● PROVIDED MATERIAL
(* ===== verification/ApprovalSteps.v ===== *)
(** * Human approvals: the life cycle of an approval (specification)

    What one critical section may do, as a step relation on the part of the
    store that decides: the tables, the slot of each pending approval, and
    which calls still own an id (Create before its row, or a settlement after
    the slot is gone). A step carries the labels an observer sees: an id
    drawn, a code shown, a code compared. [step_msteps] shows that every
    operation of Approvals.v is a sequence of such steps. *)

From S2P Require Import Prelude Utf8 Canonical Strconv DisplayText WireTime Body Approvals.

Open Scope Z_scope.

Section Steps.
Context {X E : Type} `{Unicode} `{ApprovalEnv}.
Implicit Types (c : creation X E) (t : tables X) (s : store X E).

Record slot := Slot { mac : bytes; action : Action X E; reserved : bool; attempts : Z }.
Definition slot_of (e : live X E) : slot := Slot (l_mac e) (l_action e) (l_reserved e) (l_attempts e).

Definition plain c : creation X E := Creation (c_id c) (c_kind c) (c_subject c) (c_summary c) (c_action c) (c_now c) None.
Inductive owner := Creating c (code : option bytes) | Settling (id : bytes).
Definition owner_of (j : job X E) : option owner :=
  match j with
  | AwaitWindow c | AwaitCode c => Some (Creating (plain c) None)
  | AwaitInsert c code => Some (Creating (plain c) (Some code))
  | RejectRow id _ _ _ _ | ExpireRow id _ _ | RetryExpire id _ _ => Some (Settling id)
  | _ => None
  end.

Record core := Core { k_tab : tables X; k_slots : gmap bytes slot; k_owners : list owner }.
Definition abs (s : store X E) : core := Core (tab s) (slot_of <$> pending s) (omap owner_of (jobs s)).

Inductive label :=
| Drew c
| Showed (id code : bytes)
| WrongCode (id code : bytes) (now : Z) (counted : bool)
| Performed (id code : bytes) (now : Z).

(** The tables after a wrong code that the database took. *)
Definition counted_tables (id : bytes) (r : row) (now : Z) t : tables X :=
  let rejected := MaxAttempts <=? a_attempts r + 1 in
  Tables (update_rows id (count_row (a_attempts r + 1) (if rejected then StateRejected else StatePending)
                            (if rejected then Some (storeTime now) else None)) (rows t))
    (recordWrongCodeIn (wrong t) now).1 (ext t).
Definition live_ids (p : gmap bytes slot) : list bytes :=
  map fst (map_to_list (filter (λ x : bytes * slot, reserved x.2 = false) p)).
...
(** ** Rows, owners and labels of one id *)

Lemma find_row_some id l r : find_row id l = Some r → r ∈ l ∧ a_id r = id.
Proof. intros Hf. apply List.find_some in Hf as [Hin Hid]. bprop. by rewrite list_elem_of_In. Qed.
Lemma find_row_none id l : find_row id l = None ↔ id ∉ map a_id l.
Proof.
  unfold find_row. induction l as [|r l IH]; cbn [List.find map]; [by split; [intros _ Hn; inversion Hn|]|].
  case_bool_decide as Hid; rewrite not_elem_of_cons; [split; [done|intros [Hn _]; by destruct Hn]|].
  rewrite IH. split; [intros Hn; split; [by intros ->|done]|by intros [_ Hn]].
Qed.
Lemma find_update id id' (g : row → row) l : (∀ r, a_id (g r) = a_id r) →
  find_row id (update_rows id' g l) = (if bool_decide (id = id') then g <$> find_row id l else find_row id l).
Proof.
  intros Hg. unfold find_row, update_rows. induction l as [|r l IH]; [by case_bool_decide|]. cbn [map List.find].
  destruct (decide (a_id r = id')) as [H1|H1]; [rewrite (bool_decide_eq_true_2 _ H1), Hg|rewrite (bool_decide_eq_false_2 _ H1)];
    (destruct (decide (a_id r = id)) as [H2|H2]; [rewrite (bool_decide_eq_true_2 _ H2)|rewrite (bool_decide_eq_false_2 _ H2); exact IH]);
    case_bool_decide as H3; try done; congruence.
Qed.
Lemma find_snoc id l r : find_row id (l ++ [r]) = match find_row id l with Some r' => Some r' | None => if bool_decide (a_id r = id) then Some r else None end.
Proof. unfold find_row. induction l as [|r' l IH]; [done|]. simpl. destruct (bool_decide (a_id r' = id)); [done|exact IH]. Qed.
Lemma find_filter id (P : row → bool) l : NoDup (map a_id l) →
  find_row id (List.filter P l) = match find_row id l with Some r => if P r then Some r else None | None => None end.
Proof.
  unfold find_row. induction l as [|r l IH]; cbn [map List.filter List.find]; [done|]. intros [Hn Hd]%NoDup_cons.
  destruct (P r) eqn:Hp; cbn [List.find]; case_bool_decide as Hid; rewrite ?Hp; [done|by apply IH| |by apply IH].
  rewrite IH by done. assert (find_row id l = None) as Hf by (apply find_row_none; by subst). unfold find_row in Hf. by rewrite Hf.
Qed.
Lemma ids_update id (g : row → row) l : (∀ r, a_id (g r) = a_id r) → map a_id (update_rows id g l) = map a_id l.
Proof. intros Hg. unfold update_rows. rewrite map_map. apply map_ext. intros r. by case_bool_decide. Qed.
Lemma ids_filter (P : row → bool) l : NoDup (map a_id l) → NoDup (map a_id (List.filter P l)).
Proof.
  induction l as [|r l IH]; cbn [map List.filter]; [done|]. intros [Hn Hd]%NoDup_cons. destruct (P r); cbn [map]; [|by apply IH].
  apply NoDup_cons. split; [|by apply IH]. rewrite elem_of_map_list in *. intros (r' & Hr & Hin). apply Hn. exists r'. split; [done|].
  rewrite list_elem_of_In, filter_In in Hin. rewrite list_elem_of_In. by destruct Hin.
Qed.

● TRY IT
When the string "plain" appears in a line of the records above, that line is to be copied.

● RESPONSE TO THE EXERCISE
Definition plain c : creation X E := Creation (c_id c) (c_kind c) (c_subject c) (c_summary c) (c_action c) (c_now c) None.
  | AwaitWindow c | AwaitCode c => Some (Creating (plain c) None)
  | AwaitInsert c code => Some (Creating (plain c) (Some code))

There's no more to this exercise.